That's right, I did it au natural. I was fully dilated when my water broke - POW- like a busted water main straight across the room. Justin almost died. Phyllis told me I had to hold my pushing til noon when the IV drip would be over or Keaton would need additional testing to make sure he wasn't infected with the Group B Strep. Eek. So I asked them to turn up the drip. There's no way I could wait that long to push, but there was also no way I was allowing them to traumatize my newborn. They turned it up and I tried to just let the contractions flow through my body, head back to avoid pushing. When the drip finished at 11:30, I could finally push! It was such an amazing experience, and so very different from the intervention-ridden purple pushing I did when Grady was born (which I fully believe was due to the minimal amount of Pitocin, that evil stuff). No one told me when or how long to push. No one even held my legs back. Everyone sat in silence while I and my body cooperated. I pushed as much as I felt like through about 3 contractions and right through that "ring of fire" (it does suck) before little Keaton Philip Locklear arrived crying at 11:42 am on November 6th.

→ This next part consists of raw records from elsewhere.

(** The table of slot 0 is there, or is created. *)
Lemma ensure_table_init h D k s :
  init_inv h D k s → 0 ≤ k < reserved_pages →
  (0 < k ∨ early_room (ps_meminfo s) 2) →
  ∃ s', ensure_table D 3 0 s = Ret (K_SUCCESS, D, s') ∧ init_inv h D k s' ∧
    ∃ T, has_table (load_page_dir D (ps_mach s')) 0 T.
Proof.
  intros Hi Hk Hroom. destruct (init_dir_u32 _ _ _ _ Hi) as [HDu HDal].
  unfold ensure_table. rewrite get_virt_ptr_unpaged, Ret_bind by (done || apply Hi).
  rewrite load_unpaged, Ret_bind, present_test by apply Hi.
  change (phys_read (ps_mach s) (D + 4 * 0)) with (pde (load_page_dir D (ps_mach s)) 0).
  destruct (entry_present _) eqn:Hpres; simpl negb; cbv iota.
  { exists s. split; [done|]. split; [done|]. eexists. split; [lia|]. unfold entry_target.
    by rewrite Hpres. }
  assert (Hk0 : k = 0).
  { destruct (decide (k = 0)); [done|]. exfalso.
    pose proof (ii_walk _ _ _ _ Hi 0 ltac:(done)) as Hw. case_decide; [|lia].
    unfold walk, entry_target at 1 in Hw. change (0 / 1024) with 0 in Hw. by rewrite Hpres in Hw. }
  subst k. destruct Hroom as [?|Hroom]; [lia|].
  pose proof (ii_early _ _ _ _ Hi) as Hearly. pose proof (ii_paging _ _ _ _ Hi) as Hpg.
  destruct (kmalloc_page (ps_meminfo s) true (Z.lor KALLOC_CRITICAL KALLOC_PAGE_ALIGN) Hearly Hroom)
    as (T & Hcall & Hinv' & HT0 & HTal & HTpos & HTend); [done..|].
  unfold allocate_page_table. rewrite (ii_done _ _ _ _ Hi). unfold kmalloc_ap. simpl.
  unfold kalloc_malloc_real. simpl. change (Z.lor 1 4) with (Z.lor KALLOC_CRITICAL KALLOC_PAGE_ALIGN).
  rewrite Hcall, !Ret_bind. destruct (Z.eqb_spec T 0) as [|_]; [done|].
  change (ps_mach (set_meminfo s (with_curpos (ps_meminfo s) (T + PAGE_SIZE)))) with (ps_mach s).
  destruct (memset32_unpaged T PT_RW 1024 (ps_mach s) Hpg ltac:(lia)) as (m & -> & Hm1 & Hm2 & Hset & Hrest).
  rewrite !Ret_bind. simpl.
  rewrite get_virt_ptr_unpaged, Ret_bind by (done || simpl; apply Hi).
  rewrite store_unpaged, Ret_bind by done. simpl.
  assert (HTu : is_u32 T).
  { destruct Hearly. unfold is_u32, EARLY_HEAP_MAXSIZE, PAGE_SIZE in *. lia. }
  destruct (install_first_table h D s T m Hi) as [Hi' Hht]; try done; [|lia|].
  { unfold entry_target. by rewrite Hpres. }
  eexists. split; [done|]. split; [done|]. by exists T.
Qed.

(** One round: page [k] is mapped to itself and its frame is marked. *)
Lemma identity_map_init h D k s :
  init_inv h D k s → 0 ≤ k < reserved_pages → (0 < k ∨ early_room (ps_meminfo s) 2) →
  ∃ r s', i386_identity_map_page (ps_pd s) (k * 0x1000) 3 3 s = Ret (r, s') ∧
          init_inv h D (k + 1) s'.
Proof.
  intros Hi Hk Hroom. pose proof Hk as Hk'. change reserved_pages with 380 in Hk'.
  unfold i386_identity_map_page. change 0x1000 with PAGE_SIZE.
  rewrite Z.mod_mul, Z.div_mul, (ii_pd _ _ _ _ Hi) by done. simpl assert. rewrite Ret_bind.
  rewrite (Z.div_small k), (Z.mod_small k) by lia.
  destruct (ensure_table_init h D k s Hi Hk Hroom) as (s1 & -> & Hi1 & T & HT). rewrite Ret_bind.
  simpl K_FAILED. cbv iota.
  pose proof Hi1 as [H1 H2 H3 H4 H5 H6 H7 H8 H9 H10 H11 H12].
  rewrite TABLE_IN_DIR_unpaged, Ret_bind by done.
  assert (entry_addr (phys_read (ps_mach s1) (D + 4 * 0)) = T) as ->.
  { destruct HT as [_ HT]. unfold entry_target, pde in HT. by case_match; simplify_eq. }
  destruct (has_table_props _ _ _ H10 HT) as (HTu & HTal & HTD).
  rewrite get_virt_ptr_unpaged, Ret_bind by done. rewrite store_unpaged, Ret_bind by done.
  simpl ps_frames.
  destruct (bitset_set_bit_spec _ (frames_wf _ _ H7) k) as (b & -> & Hup); [lia|].
  rewrite Ret_bind. eexists _, _. split; [done|].
  rewrite u32_small by (unfold is_u32, PAGE_SIZE; lia).
  assert (Hku : is_u32 (k * PAGE_SIZE)) by (unfold is_u32, PAGE_SIZE; lia).
  assert (Hkal : k * PAGE_SIZE mod PAGE_SIZE = 0) by (by apply Z.mod_mul).
  destruct (lor_flags _ 3 Hku Hkal ltac:(unfold PAGE_SIZE; lia)) as [_ Hvu].
  pose proof (lor_flags_target _ 3 Hku Hkal ltac:(unfold PAGE_SIZE; lia) eq_refl) as Hvt.
  destruct (write_pte_spec _ 0 T k _ H10 HT ltac:(lia) Hvu) as (Hwf' & Hpde' & Hwk & Hwo).
  rewrite Z.mul_0_r, Z.add_0_l, Hvt in Hwk. rewrite Z.mul_0_r, Z.add_0_l in Hwo.
  pose proof Hup as (_ & Hlen & Hbits).
  split; try done.
  - eapply frames_inv_update; [exact H7|done].
  - simpl. lia.
  - intros n Hn. simpl. rewrite Hbits by lia. case_decide; [done|]. apply H9. lia.
  - intros t T' [Ht HT']. apply H11. split; [done|]. by rewrite <- Hpde'.
  - intros p Hp. simpl. destruct (decide (p = k)) as [->|Hne].
    + case_decide; [done|lia].
    + rewrite Hwo by done. rewrite H12 by done. repeat case_decide; done || lia.
Qed.

(** * The whole initialisation *)

(** The machine and the allocators as [i386_mem_init] leaves them, with room
    in the early heap for the directory and the first table, and enough frames
    and address space for the early region. *)
Record boot_ready (s : paging_state) : Prop := BootReady {
  br_done : ps_done s = false;
  br_paging : paging (ps_mach s) = false;
  br_words : ∀ a, is_u32 (phys_read (ps_mach s) a);
  br_early : early_inv (ps_meminfo s);
  br_room : early_room (ps_meminfo s) 4;
  br_aligned : kernel_heap_start (ps_meminfo s) mod PAGE_SIZE = 0;
  br_heap : kernel_heap_start (ps_meminfo s) + EARLY_HEAP_MAXSIZE + PAGE_SIZE < KVIRT_RESERVED;
  br_frames : frames_inv (ps_meminfo s) (ps_frames s);
  br_length : reserved_pages ≤ bs_length (ps_frames s)
}.

(** The page directory is allocated and empty. *)
Lemma mmu_data_init_spec s :
  boot_ready s →
  ∃ D s', i386_mmu_data_init s = Ret (K_SUCCESS, s') ∧
    init_inv (kernel_heap_start (ps_meminfo s)) D 0 s' ∧ early_room (ps_meminfo s') 2.
Proof.
  intros [H1 H2 H3 H4 H5 H6 H7 H8 H9]. unfold i386_mmu_data_init.
  destruct (kmalloc_page (ps_meminfo s) false (Z.lor KALLOC_CRITICAL KALLOC_PAGE_ALIGN) H4)
    as (D & Hcall & Hinv' & HD0 & HDal & HDpos & HDend);
    [unfold early_room, PAGE_SIZE in *; lia|done..|].
  unfold kmalloc_a. simpl. unfold kalloc_malloc_real. simpl.
  change (Z.lor 1 4) with (Z.lor KALLOC_CRITICAL KALLOC_PAGE_ALIGN).
  change (4 * 1024) with PAGE_SIZE. rewrite Hcall, !Ret_bind. destruct (Z.eqb_spec D 0) as [|_]; [done|].
  simpl ps_mach.
  destruct (memset32_unpaged D PD_RW 1024 (ps_mach s) H2 ltac:(lia)) as (m & -> & Hm1 & Hm2 & Hset & Hrest).
  rewrite Ret_bind. exists D. eexists. split; [done|].
  assert (HDu : is_u32 D) by (destruct H4; unfold is_u32, EARLY_HEAP_MAXSIZE, PAGE_SIZE in *; lia).
  assert (Hpde : ∀ t, 0 ≤ t < 1024 → pde (load_page_dir D m) t = PD_RW) by (intros t Ht; by apply Hset).
  assert (Hno : ∀ t T, ¬ has_table (load_page_dir D m) t T).
  { intros t T [Ht HT]. by rewrite Hpde in HT. }
  split; [|unfold early_room, PAGE_SIZE in *; simpl; lia].
  split; try done.
  - split; [|simpl; lia]. destruct H4. split_and!; simpl; [done|lia|lia].
  - destruct H8. by split.
  - intros n. lia.
  - split; [done|done| | |].
    + intros b. change (is_u32 (phys_read m b)).
      destruct (decide (D ≤ b < D + 4096 ∧ (b - D) mod 4 = 0)) as [[Hb Hmod]|Hb].
      * replace b with (D + 4 * ((b - D) / 4)) by (pose proof (Z.div_mod (b - D) 4); lia).
        rewrite Hset; [change (0 ≤ 2 < 2 ^ 32); lia|]. pose proof (Z.div_mod (b - D) 4). lia.
      * rewrite Hrest; [done|]. intros i Hi ->. apply Hb. split; [lia|].
        replace (D + 4 * i - D) with (i * 4) by lia. by apply Z.mod_mul.
    + intros t T HT. by apply Hno in HT.
    + intros t1 t2 T HT. by apply Hno in HT.
  - intros t T HT. by apply Hno in HT.
  - intros p Hp. destruct (page_split p Hp) as (Ht & _ & _).
    unfold walk. simpl ps_mach. rewrite Hpde by done.
    unfold is_page in Hp. case_decide; [lia|done].
Qed.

He was placed straight on my chest to latch on almost immediately (I might add I had stripped all my clothes off about an hour before. No shame). I got to hold him and nurse him while Phyllis stitched up my one little first degree tear, which, although it seemed to take forever, was far better than the millions of stitches I received after my second degree episiotomy with Grady. The nurses gave him the Vitamin K shot, heel stick, and eye drops all while he nursed so he barely flinched. And after all those new stretch marks, he weighed exactly the same as Grady - 6 lbs 12 oz. Every nurse we had for the rest of the stay told me that my labor and delivery nurse had been telling them all how beautiful of a birth it had been. Beautiful, maybe not, but lovely, I'd say so. Lovely, lovely, lovely.
I want another.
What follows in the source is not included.